Unlike the ambiguous scene between Edward and Cherif, cinema’s mirror sex correlates so strongly with dirty, kinky, non-domicile fucking that this very short list of movies featuring it (taken from an informal Twitter poll I ran this morning) is uniformly horny and violent: Black Swan, American Psycho, Before the Devil Knows You’re Dead, Eyes Wide Shut, Tie Me Up! Tie Me Down!, Show Girls, Basic Instinct1. In this context, the mirror, particularly when located in an unusual place (anchored to the ceiling, amplifying a hotel or VIP room, walling a carnival funhouse), communicates cheapness, degradation, and transactionality.

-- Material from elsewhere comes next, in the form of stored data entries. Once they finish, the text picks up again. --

(* ===== verification/SampleHost.v ===== *)
(** * A sample host

    A concrete world the witnesses run against: one token ledger that moves
    balances and refuses negative or uncovered transfers, a vault that is down
    at one address, and a log of the payments and streams made. *)

From stdpp Require Import prelude gmap list strings.
From Stdlib Require Import ZArith Lia.
From S2P Require Import Prelude.
From S2P Require Import Types.
From S2P Require Import Host.

Record sample_world := SampleWorld {
  balances : gmap Address Z;
  payments : list (Address * Z);
  streams : list (Address * list Val);
}.

Definition balance_of (a : Address) (w : sample_world) : Z := default 0 (balances w !! a).

Definition dead_vault : Address := Addr 666.

Definition token : Address := Addr 7.

(** Only one token has any supply. *)
Definition sample_transfer (tk from to : Address) (amount : Z) (w : sample_world)
    : option sample_world :=
  if decide (tk = token) then
    if (amount <? 0) || (balance_of from w <? amount) then None
    else
      let w1 := SampleWorld (<[from := balance_of from w - amount]> (balances w))
                  (payments w) (streams w) in
      Some (SampleWorld (<[to := balance_of to w1 + amount]> (balances w1))
              (payments w) (streams w))
  else if amount =? 0 then Some w else None.

Definition sample_release (vault : Address) (task_id : Z) (w : sample_world)
    : option sample_world :=
  if decide (vault = dead_vault) then None
  else Some (SampleWorld (balances w) (payments w ++ [(vault, task_id)]) (streams w)).

#[global] Instance sample_host : World sample_world := {
  token_transfer := sample_transfer;
  release_funds := sample_release;
  invoke_contract c fn args w :=
    Some (SampleWorld (balances w) (payments w) (streams w ++ [(c, args)]));
}.

(** The state a contract is deployed in, and a signed context. *)
Abbreviation sample_state := (state (gmap DataKey Val) sample_world).

Definition w0 : sample_world :=
  SampleWorld (list_to_map [(Addr 1, 1000); (Addr 2, 1000); (Addr 3, 1000)]) [] [].

Definition self : Address := Addr 99.
Definition admin : Address := Addr 42.
Definition guardian1 : Address := Addr 1.
Definition guardian2 : Address := Addr 2.
Definition guardian3 : Address := Addr 3.

Definition at_time (t : Z) : context := Context (fun a => bool_decide (a <> self)) t self.
Definition unsigned (t : Z) : context := Context (fun _ => false) t self.
(* ===== verification/Reentrancy.v ===== *)
(** * The re-entrancy mutex ([src/src/reentrancy.rs]) *)

From stdpp Require Import prelude gmap list strings.
From Stdlib Require Import ZArith Lia.
From S2P Require Import Prelude.
From S2P Require Import Types.
From S2P Require Import Host.
From S2P Require Import Logic.
From S2P Require Import Frame.
From S2P Require Import Typing.
From S2P Require Import SampleHost.

(** Acquires the mutex, or fails with [Locked]. *)
Definition lock : prog unit :=
  held ← storage_has DataKey.Lock;
  if (held : bool) then Fail ContractError.Locked
  else storage_set c_bool DataKey.Lock true.

Definition unlock : prog unit := storage_remove DataKey.Lock.

(** ** Behaviour *)

Section behaviour.
Context {Sto Wld : Type} `{!InstanceStorage Sto} `{!World Wld}.
Implicit Types (st : state Sto Wld) (cx : context).

Definition locked st : bool := bool_decide (is_Some (sget DataKey.Lock (storage st))).

Lemma lock_run cx st :
  run cx lock st =
    if locked st then Failed ContractError.Locked st
    else Done tt (with_storage (sset DataKey.Lock (VBool true)) st).
Proof. unfold lock, locked. run_go. by case_match. Qed.

Lemma unlock_run cx st : run cx unlock st = Done tt (with_storage (sremove DataKey.Lock) st).
Proof. done. Qed.

(** The mutex excludes itself: whoever holds it makes [lock] fail and change
    nothing, and taking then releasing a free mutex leaves the store as it was. *)
Lemma lock_unlock cx st :
  locked st = false ->
  exists st', run cx (lock;; unlock) st = Done tt st' /\ state_eq st' st.
Proof.
  intros Hl. rewrite run_bind, lock_run, Hl, unlock_run. eexists; split; [done|].
  split; [|done]. apply sremove_sset. unfold locked in Hl.
  by apply bool_decide_eq_false, eq_None_not_Some in Hl.
Qed.

End behaviour.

With its medieval trick of the light, it creates space surrounding and beyond the marriage bed, putting those inside at risk of contamination, infiltration, corruption. Even if you’re able to otherwise maintain the normalness of your sex in the presence of the mirror, its false multiplication perverts your pleasures. If there’s just two of you, you’ve created a group; if you’re alone, you become Narcissus.

It occurs to me that perhaps I’ve superimposed my distrust of mirror sex onto Hollinghurst’s novel, thwarting his intentions, if he had any when he wrote the above scene, with my own bias. Does this make me a bad reader? I don’t think so. But maybe it does suggest that I could stand to be a little more open-minded.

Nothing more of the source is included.